> [Input for this task]
※ ※ ※

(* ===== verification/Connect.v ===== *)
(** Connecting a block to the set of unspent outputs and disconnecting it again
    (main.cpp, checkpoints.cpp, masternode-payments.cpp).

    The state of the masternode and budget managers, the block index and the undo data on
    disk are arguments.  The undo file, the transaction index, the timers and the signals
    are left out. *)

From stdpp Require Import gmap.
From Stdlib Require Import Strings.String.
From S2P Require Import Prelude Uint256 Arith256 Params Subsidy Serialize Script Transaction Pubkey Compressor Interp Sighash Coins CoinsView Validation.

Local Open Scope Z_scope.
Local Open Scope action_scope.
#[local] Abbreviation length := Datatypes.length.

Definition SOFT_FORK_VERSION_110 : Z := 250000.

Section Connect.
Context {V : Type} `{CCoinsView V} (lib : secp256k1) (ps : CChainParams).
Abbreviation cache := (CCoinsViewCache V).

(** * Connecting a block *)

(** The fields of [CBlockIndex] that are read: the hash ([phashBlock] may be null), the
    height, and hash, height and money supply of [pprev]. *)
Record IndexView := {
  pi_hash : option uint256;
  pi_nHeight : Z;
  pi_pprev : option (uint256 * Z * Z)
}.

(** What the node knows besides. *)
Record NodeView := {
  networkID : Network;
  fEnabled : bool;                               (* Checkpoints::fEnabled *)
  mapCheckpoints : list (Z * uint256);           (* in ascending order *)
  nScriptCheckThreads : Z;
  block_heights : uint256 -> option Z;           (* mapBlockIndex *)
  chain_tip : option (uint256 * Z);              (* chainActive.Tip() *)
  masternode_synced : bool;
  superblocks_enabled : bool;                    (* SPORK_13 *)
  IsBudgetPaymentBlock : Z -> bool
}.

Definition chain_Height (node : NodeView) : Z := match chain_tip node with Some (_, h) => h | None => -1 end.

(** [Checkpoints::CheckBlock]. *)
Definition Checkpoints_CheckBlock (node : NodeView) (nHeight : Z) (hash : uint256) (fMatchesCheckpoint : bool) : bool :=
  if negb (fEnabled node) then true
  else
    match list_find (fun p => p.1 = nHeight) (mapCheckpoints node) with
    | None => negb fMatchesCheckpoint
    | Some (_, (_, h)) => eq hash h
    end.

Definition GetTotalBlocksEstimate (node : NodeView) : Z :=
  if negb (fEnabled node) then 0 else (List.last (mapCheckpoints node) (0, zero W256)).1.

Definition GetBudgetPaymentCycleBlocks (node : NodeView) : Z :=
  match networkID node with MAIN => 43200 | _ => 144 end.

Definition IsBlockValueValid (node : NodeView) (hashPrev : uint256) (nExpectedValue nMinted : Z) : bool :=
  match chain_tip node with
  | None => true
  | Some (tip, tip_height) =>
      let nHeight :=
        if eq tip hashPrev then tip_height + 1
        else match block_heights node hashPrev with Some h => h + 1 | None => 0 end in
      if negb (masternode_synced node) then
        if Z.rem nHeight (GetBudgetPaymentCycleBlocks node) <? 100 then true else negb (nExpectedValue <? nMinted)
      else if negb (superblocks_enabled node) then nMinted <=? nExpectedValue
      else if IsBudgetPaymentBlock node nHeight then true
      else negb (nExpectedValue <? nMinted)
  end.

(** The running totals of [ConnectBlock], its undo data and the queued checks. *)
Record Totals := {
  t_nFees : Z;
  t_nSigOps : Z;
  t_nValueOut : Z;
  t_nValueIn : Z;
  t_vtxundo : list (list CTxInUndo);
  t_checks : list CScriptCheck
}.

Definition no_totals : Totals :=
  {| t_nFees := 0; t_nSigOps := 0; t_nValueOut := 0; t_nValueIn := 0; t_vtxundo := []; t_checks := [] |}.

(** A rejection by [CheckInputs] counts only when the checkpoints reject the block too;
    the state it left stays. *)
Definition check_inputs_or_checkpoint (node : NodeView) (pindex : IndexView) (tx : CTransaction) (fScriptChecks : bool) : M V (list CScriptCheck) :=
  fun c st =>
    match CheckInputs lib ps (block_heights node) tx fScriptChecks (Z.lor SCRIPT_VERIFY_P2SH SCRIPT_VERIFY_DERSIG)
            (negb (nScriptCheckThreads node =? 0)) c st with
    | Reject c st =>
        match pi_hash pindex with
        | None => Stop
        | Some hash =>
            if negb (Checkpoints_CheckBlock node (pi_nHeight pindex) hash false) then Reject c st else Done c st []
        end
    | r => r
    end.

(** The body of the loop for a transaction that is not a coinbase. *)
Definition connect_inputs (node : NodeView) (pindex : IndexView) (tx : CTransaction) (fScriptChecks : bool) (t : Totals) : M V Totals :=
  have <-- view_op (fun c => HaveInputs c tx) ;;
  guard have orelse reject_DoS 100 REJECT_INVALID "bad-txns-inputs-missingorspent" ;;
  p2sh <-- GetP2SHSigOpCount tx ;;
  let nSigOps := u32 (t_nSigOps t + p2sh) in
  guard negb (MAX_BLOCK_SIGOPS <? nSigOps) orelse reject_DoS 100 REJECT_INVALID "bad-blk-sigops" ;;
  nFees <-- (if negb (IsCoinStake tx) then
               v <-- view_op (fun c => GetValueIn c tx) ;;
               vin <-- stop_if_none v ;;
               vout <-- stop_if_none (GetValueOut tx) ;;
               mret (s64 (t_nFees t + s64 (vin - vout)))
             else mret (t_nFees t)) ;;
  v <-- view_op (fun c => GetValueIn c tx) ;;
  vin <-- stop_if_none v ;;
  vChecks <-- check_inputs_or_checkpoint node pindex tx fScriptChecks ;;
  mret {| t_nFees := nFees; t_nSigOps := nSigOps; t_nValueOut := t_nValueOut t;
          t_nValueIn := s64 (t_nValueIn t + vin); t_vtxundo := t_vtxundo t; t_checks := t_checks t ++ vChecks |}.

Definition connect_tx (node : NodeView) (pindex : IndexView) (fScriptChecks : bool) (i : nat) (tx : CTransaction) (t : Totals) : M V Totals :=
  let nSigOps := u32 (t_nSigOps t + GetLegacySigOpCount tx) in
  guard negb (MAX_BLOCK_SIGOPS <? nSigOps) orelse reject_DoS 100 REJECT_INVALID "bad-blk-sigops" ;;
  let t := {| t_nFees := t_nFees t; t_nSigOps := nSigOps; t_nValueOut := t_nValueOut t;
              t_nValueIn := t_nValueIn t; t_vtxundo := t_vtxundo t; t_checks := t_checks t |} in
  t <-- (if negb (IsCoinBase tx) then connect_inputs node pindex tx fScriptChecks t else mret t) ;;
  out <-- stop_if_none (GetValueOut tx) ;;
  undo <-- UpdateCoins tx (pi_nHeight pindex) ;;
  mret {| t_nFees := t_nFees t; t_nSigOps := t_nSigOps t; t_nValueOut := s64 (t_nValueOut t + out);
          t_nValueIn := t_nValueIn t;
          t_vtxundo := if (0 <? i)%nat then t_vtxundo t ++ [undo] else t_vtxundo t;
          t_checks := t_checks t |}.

※ ※ ※

> [Exercise] Word for word, restate the data above from its first line down to and including the line with "From Stdlib Require Import Strings.String.".

> [Answer to this task]
(* ===== verification/Connect.v ===== *)
(** Connecting a block to the set of unspent outputs and disconnecting it again
    (main.cpp, checkpoints.cpp, masternode-payments.cpp).

    The state of the masternode and budget managers, the block index and the undo data on
    disk are arguments.  The undo file, the transaction index, the timers and the signals
    are left out. *)

From stdpp Require Import gmap.
From Stdlib Require Import Strings.String.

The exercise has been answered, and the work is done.